A permanent record book in the office of the clerk of Arkansas county, at DeWitt, shows that Initiative Act No. 3 was proposed by petition filed September 4, 1940. Its title is: "An Act to prohibit stock from running at large in Arkansas county and to fix the penalty therefor and for the protection of crops and the lives of the people of Arkansas county." The election commissioners certified to having duly canvassed returns from the election held November 5, 1940, and that Arkansas County Act No. 3 received the majority of the votes cast at said election and was duly adopted."
H. P. Hibbard and J. E. Brinton, on behalf of themselves and all other interested persons, named John Sager, M. O. Black, and Park Eldridge defendants in an action in chancery court wherein validity of the Act was challenged. Prayer of the complaint was that enforcement be restrained and that the Act be declared invalid. The proceeding was docketed March 26, 1941, as Cause No. 3880. Concurrently J. F. Byers made Park Eldridge a defendant in Cause No. 3881. Invalidity of the Act was alleged as ground for enjoining Eldridge from disposing of livestock unlawfully impounded.
A temporary restraining order was issued, conditioned upon execution of bond for $250 in each case. Byers executed the bond required of him, but Hibbard and Brinton did not. In Cause No. 3880 the restraining order was issued in vacation, without notice. Proof offered was the verified complaint.
May 26 Black and Sager filed separate demurrers and motions to vacate.
When court convened June 30 the separate demurrer of Sager and other defendants, and the separate demurrer *Page 674 of Black, were overruled. Separate motions to dissolve the restraining orders were then denied. The causes were consolidated.

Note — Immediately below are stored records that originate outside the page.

(** [C38] The hash of a message in one or in two pieces is the [sha256] of the standard, whose
    constants, padding and order of bytes are written down apart from the code: the
    blocks of the padded message compressed one after the other, wherever the cut between the
    pieces falls.  The bytes left in the buffer of the stack have no influence. *)
Theorem vcalc_sha256cat_digest garbage a b :
  len garbage = 64%nat -> bytes a -> bytes b ->
  vcalc_sha256 garbage a = Some (sha256 a) /\
  vcalc_sha256cat garbage a None = Some (sha256 a) /\
  vcalc_sha256cat garbage a (Some b) = Some (sha256 (a ++ b)).
Proof.
  intros Hg Ha Hb. rewrite <- !digest_sha256 by (done || by apply list.Forall_app_2). pose proof (init_holds garbage Hg) as H0.
  destruct (vprocess_holds [] _ a H0) as (md1 & E1 & H1). cbn [app] in H1.
  destruct (vprocess_holds a md1 b H1) as (md2 & E2 & H2).
  destruct (vdone_digest _ _ H1) as [x1 D1]. destruct (vdone_digest _ _ H2) as [x2 D2].
  unfold vcalc_sha256, vcalc_sha256cat. rewrite E1, !bind_Some. cbn beta iota.
  rewrite E2, !bind_Some. cbn beta iota. by rewrite D1, D2.
Qed.

Lemma vcalc_sha256cat_digest_witness :
  len (replicate 64 7) = 64%nat /\
  (vcalc_sha256 (replicate 64 7) [97] = Some (sha256 [97]) /\
   vcalc_sha256cat (replicate 64 7) [97] None = Some (sha256 [97]) /\
   vcalc_sha256cat (replicate 64 7) [97] (Some [98; 99]) = Some (sha256 ([97] ++ [98; 99]))).
Proof. split; [reflexivity|]. apply (vcalc_sha256cat_digest (replicate 64 7) [97] [98; 99]); [reflexivity|repeat constructor; lia|repeat constructor; lia]. Defined.

(** The calls of [vupdate_sha256] for a message that arrives in pieces: the first one without
    input starts the hash, the others give the hash of what has arrived. *)
Fixpoint update_all (st : sha256_vstate) (pieces : list (list Z)) : option (list (list Z)) :=
  match pieces with
  | [] => Some []
  | x :: pieces =>
      '(hash, st) ← vupdate_sha256 st (Some x);
      hashes ← update_all st pieces; Some (hash :: hashes)
  end.

(** The digests of the message after each piece. *)
Fixpoint prefix_digests (m : list Z) (pieces : list (list Z)) : list (list Z) :=
  match pieces with
  | [] => []
  | x :: pieces => sha256 (m ++ x) :: prefix_digests (m ++ x) pieces
  end.

Lemma update_all_digests m st pieces :
  holds m st -> bytes m -> Forall (fun x => bytes x) pieces -> update_all st pieces = Some (prefix_digests m pieces).
Proof.
  revert m st. induction pieces as [|x pieces IH]; intros m st Hm Hb Hp; [done|].
  apply list.Forall_cons in Hp as [Hx Hp]. cbn [update_all prefix_digests]. unfold vupdate_sha256.
  destruct (vprocess_holds m st x Hm) as (md & E & H). rewrite E. do 2 step.
  destruct (vdone_digest _ _ H) as [y D]. rewrite D. step. rewrite (IH _ _ H) by (done || by apply list.Forall_app_2).
  by rewrite digest_sha256 by by apply list.Forall_app_2.
Qed.

(** A running hash: after the first call, every call with a piece of the message gives
    the digest of all that has arrived so far, and the state it returns is not disturbed by
    the padding of that digest. *)
Theorem vupdate_sha256_running st0 pieces :
  Forall (fun x => bytes x) pieces ->
  exists st, vupdate_sha256 st0 None = Some (sha256 [], st) /\
    update_all st pieces = Some (prefix_digests [] pieces).
Proof.
  intros Hp. rewrite <- digest_sha256 by constructor. unfold vupdate_sha256. set (md := sha256_vinit _).
  assert (H : holds [] md) by (exists 0%nat, 0%nat; split; try done; cbn; lia).
  destruct (vdone_digest _ _ H) as [y D]. exists md. step. rewrite D. split; [done|]. by apply update_all_digests.
Qed.

Lemma vupdate_sha256_running_witness :
  exists st, vupdate_sha256 (stack_state []) None = Some (sha256 [], st) /\
    update_all st [[97]; [98; 99]] = Some (prefix_digests [] [[97]; [98; 99]]).
Proof. apply vupdate_sha256_running. repeat constructor; lia. Defined.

The order recites that the defendants offered to present evidence in support of contentions that the injunctions should be dissolved. The court held the view that decisions on the motions would require a full hearing on merits of the consolidated causes, and "such decision would be a final determination of the whole cause." The following paragraph appears in the order: "The court finds that the plaintiffs in the consolidated cause, and the defendant in Cause No. 3881, refuse to agree to an immediate trial of this cause, ore tenus; and it is, therefore, ordered that the trial shall proceed in the usual course."
Eldridge moved to have his case (No. 3881) consolidated with No. 3880. The defendants in No. 3880 objected.
In the complaint filed March 25, 1941, in Cause No. 3880, forty-six reasons were urged against validity of Act No. 3.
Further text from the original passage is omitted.